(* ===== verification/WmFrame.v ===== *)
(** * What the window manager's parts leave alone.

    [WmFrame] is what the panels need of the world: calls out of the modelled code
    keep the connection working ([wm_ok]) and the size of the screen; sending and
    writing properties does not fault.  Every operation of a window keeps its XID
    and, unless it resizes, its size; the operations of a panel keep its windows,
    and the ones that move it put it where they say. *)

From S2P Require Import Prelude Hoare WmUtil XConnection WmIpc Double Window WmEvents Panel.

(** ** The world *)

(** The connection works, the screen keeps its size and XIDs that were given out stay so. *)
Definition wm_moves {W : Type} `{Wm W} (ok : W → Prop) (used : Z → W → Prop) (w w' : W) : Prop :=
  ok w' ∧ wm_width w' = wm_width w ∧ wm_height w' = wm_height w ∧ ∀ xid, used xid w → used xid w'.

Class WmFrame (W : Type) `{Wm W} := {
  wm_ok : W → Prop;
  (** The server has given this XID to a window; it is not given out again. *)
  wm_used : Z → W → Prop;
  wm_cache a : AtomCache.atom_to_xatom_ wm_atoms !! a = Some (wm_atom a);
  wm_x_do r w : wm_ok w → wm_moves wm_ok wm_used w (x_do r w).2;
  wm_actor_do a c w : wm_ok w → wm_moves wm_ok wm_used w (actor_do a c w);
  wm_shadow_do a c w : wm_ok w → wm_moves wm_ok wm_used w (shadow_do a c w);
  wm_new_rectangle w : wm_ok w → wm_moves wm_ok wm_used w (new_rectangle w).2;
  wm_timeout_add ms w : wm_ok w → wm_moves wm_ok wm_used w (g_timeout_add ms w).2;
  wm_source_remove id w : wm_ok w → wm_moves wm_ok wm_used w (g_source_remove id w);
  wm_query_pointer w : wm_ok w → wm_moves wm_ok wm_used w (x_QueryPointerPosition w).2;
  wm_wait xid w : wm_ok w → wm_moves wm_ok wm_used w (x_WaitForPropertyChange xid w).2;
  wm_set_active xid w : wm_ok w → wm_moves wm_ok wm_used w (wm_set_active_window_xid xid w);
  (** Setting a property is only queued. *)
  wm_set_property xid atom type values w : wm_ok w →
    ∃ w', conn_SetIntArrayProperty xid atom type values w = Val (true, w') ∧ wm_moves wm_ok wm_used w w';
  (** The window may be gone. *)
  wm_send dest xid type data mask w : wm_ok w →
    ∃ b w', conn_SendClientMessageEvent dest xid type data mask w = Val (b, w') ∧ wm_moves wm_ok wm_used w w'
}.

##########

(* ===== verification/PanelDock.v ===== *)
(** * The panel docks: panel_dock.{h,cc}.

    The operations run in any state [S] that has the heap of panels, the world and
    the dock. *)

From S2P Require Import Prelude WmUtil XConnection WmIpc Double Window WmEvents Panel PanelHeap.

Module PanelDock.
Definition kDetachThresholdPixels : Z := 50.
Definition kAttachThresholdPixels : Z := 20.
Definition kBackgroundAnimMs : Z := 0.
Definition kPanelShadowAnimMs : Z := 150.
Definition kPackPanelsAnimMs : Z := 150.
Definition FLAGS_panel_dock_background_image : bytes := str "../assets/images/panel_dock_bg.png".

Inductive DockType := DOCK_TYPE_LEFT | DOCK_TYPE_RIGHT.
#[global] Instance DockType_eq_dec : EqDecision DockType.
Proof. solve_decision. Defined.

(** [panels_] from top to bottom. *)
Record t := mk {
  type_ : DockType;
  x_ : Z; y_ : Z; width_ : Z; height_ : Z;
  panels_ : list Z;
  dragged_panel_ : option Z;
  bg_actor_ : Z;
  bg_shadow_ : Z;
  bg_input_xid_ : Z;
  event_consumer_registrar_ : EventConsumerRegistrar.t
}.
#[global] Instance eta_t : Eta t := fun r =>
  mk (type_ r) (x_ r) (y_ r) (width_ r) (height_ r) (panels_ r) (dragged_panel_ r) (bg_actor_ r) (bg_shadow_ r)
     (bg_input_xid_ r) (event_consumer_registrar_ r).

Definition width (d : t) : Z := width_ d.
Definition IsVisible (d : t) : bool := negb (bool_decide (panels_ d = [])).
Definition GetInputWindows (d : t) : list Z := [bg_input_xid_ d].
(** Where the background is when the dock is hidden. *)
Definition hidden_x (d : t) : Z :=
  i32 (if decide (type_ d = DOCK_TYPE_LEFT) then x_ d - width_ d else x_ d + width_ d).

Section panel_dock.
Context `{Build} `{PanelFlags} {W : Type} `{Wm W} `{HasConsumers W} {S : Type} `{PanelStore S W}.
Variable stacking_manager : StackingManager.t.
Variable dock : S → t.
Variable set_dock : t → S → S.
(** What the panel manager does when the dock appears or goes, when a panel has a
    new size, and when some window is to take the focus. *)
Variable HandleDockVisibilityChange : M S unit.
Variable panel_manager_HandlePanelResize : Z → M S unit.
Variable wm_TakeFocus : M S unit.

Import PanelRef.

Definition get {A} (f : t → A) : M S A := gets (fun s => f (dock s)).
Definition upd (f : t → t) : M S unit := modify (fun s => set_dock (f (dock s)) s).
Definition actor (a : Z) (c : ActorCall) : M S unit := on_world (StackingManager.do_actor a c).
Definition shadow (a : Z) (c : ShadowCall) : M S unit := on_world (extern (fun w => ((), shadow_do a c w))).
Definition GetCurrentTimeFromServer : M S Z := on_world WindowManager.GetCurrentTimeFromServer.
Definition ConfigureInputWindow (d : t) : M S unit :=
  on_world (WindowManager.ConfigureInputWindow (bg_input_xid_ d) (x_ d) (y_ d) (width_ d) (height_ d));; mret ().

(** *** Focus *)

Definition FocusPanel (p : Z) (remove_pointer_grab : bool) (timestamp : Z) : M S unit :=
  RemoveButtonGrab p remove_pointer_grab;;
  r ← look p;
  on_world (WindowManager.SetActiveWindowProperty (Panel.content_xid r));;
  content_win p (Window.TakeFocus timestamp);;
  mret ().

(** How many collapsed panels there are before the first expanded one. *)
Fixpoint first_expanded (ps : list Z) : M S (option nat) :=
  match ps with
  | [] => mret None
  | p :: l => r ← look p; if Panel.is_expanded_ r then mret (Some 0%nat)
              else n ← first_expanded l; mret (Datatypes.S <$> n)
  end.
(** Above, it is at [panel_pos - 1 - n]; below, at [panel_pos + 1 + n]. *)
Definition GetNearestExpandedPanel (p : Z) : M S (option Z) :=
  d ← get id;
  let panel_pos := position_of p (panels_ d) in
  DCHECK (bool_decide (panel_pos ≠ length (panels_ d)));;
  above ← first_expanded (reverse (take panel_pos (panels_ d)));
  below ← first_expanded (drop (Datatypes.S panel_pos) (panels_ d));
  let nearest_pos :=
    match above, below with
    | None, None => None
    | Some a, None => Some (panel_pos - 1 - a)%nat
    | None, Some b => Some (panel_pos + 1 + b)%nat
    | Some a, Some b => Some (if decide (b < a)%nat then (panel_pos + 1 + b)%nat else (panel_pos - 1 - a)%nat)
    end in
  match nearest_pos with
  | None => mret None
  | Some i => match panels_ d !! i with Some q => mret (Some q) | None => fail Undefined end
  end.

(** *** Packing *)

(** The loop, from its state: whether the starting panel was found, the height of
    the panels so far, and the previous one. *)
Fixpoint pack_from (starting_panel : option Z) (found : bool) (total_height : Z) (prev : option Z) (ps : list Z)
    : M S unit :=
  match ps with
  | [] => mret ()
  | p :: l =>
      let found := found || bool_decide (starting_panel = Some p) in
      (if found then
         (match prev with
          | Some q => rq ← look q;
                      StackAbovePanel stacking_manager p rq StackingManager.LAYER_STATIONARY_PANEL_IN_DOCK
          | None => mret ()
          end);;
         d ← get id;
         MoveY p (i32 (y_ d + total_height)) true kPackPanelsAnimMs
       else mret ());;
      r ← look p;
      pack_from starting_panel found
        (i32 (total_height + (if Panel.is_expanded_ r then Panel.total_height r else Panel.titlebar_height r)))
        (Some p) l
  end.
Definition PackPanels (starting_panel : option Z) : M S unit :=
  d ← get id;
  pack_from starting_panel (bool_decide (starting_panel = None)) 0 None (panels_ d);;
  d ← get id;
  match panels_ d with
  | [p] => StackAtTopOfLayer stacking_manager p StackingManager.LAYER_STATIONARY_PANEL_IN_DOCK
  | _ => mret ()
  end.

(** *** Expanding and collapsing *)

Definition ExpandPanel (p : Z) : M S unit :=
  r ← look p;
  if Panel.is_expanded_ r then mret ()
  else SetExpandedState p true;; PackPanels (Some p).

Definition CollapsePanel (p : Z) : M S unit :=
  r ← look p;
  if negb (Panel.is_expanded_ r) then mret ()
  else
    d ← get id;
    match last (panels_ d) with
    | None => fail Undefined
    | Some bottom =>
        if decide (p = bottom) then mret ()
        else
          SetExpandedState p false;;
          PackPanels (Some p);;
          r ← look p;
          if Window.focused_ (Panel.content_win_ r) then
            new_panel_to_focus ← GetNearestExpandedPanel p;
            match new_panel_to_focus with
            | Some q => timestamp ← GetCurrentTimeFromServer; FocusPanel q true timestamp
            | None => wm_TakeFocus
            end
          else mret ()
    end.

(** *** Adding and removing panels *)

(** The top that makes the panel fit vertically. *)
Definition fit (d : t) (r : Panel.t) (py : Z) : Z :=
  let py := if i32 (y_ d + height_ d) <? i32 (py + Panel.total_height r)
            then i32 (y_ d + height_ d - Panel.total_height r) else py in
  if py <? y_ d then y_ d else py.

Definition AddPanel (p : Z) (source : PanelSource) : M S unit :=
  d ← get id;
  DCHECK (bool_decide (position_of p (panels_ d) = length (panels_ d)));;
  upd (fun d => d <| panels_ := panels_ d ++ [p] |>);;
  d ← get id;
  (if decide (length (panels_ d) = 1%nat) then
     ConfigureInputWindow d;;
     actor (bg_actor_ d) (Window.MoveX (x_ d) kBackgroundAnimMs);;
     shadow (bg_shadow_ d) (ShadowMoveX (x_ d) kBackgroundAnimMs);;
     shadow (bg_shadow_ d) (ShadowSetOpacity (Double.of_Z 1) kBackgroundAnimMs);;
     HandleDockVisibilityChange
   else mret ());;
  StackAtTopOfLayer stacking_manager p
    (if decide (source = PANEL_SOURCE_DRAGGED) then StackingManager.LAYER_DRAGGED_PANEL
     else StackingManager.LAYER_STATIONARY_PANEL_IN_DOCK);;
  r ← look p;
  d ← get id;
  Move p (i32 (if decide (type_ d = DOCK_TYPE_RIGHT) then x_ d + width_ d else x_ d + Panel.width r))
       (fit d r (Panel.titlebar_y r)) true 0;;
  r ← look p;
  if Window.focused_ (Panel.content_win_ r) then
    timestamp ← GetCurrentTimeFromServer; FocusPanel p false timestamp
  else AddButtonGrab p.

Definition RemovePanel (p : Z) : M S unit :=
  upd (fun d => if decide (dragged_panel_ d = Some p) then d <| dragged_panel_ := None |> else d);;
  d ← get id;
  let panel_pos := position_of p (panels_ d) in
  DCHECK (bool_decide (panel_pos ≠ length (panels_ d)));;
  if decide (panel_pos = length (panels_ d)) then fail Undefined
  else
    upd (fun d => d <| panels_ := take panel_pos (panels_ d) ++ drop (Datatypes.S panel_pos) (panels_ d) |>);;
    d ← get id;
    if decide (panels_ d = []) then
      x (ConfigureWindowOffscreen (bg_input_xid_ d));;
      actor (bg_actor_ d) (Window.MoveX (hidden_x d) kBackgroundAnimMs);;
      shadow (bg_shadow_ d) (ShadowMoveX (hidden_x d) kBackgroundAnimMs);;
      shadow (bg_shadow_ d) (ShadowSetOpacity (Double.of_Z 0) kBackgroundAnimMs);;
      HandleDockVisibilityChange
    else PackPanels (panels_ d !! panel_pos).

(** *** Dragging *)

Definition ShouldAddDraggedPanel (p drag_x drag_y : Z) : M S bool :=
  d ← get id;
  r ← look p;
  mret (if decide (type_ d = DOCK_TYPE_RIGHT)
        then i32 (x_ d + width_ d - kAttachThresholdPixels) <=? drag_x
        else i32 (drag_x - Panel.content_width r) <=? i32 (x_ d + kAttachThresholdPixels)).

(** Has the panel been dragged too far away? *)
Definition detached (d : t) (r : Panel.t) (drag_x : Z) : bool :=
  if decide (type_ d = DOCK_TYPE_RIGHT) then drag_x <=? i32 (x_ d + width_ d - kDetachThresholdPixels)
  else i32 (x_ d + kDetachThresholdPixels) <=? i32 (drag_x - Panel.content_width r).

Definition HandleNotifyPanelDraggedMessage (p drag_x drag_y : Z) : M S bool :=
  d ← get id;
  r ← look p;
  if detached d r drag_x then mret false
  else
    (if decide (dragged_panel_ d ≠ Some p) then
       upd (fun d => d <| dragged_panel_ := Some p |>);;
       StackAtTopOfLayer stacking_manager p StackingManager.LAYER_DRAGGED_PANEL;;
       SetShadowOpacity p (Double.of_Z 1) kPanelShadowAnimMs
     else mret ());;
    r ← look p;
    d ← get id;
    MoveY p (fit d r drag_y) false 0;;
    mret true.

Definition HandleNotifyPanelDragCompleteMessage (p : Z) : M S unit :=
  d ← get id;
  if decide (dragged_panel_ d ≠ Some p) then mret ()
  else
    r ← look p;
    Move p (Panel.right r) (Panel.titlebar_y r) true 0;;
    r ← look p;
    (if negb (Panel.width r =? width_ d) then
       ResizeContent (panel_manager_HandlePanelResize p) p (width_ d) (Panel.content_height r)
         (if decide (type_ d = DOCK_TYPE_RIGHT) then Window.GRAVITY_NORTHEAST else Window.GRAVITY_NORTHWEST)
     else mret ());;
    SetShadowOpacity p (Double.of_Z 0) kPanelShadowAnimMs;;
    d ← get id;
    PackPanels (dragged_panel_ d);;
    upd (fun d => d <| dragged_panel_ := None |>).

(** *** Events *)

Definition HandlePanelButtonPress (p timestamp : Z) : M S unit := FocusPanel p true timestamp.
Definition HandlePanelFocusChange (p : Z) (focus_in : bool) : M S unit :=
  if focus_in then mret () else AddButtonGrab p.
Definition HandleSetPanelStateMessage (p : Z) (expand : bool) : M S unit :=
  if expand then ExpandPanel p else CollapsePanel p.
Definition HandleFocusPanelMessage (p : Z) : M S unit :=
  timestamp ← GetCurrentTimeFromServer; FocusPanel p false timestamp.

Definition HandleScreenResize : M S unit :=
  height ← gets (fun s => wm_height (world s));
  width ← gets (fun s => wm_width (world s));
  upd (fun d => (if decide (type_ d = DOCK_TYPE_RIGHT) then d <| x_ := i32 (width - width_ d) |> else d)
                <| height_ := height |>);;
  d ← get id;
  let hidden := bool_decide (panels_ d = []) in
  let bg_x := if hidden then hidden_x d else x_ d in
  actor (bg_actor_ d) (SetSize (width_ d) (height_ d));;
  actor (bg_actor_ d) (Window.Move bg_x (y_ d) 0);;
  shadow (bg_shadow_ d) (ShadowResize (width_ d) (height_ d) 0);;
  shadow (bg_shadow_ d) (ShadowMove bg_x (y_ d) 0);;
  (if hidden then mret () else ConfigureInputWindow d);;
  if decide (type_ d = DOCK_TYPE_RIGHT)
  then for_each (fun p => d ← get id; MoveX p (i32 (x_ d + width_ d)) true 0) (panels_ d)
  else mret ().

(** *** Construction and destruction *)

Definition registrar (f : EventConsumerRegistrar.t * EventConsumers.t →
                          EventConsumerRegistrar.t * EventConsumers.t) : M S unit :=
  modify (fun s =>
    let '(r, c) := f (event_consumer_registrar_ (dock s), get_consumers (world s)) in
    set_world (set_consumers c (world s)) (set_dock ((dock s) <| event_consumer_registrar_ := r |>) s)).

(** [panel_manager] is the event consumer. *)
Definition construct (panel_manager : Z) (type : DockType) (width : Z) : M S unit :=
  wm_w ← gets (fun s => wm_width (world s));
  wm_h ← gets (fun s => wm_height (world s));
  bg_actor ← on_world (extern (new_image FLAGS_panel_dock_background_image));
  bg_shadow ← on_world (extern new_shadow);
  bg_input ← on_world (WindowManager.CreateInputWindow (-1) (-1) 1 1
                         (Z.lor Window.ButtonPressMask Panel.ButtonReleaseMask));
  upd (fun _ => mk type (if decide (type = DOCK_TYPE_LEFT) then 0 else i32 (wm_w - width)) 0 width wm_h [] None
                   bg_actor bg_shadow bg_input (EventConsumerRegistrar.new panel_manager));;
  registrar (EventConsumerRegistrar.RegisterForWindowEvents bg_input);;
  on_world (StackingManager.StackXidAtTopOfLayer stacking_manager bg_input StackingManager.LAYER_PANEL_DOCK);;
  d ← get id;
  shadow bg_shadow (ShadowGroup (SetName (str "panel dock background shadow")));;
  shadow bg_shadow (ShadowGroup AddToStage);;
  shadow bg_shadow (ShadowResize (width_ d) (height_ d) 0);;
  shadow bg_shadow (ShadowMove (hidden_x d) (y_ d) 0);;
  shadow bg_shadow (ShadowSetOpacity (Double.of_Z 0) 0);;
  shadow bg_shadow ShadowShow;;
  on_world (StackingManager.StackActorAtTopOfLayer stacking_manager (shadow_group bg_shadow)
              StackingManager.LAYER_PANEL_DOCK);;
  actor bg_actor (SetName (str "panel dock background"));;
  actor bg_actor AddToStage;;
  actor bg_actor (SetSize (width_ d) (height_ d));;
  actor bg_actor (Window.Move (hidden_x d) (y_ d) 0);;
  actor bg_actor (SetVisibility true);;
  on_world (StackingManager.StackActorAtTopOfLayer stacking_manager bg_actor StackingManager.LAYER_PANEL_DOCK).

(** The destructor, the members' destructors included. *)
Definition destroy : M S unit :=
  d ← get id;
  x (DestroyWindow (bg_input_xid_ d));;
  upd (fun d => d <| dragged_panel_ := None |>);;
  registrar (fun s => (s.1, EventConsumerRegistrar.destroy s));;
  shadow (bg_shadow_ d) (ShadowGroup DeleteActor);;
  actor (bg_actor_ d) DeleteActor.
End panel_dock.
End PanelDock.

##########

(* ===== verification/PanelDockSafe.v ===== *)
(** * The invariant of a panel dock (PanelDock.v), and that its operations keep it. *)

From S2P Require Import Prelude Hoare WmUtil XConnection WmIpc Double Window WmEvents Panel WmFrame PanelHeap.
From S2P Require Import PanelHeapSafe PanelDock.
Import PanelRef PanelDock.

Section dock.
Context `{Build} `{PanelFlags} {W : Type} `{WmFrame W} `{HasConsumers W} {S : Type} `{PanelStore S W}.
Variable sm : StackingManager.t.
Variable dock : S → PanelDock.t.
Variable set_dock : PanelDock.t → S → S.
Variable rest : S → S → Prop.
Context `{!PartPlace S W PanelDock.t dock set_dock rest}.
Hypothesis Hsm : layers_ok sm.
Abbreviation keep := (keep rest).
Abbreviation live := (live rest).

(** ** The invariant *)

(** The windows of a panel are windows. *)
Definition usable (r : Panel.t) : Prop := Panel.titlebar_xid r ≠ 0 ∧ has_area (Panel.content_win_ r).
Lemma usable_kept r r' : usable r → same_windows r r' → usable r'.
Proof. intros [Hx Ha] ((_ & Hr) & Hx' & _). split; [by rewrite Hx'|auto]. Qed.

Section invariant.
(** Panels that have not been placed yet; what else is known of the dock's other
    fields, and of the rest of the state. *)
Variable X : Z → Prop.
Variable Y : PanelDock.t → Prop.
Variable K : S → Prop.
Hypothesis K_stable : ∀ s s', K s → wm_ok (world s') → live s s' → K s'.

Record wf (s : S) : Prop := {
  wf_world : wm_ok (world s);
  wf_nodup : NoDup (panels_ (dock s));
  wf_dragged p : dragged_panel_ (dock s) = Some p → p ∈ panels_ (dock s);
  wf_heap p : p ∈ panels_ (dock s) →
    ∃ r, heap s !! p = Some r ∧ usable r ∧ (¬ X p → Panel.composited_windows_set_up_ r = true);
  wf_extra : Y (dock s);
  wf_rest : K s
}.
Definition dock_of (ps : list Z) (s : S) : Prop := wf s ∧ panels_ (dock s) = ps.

##########

- **Task statement**: Reproduce only the lines above, starting at the line with "wm_wait xid w" and ending at the line with "wm_set_property xid atom", exactly as written.

- **Result for this exercise**:
  wm_wait xid w : wm_ok w → wm_moves wm_ok wm_used w (x_WaitForPropertyChange xid w).2;
  wm_set_active xid w : wm_ok w → wm_moves wm_ok wm_used w (wm_set_active_window_xid xid w);
  (** Setting a property is only queued. *)
  wm_set_property xid atom type values w : wm_ok w →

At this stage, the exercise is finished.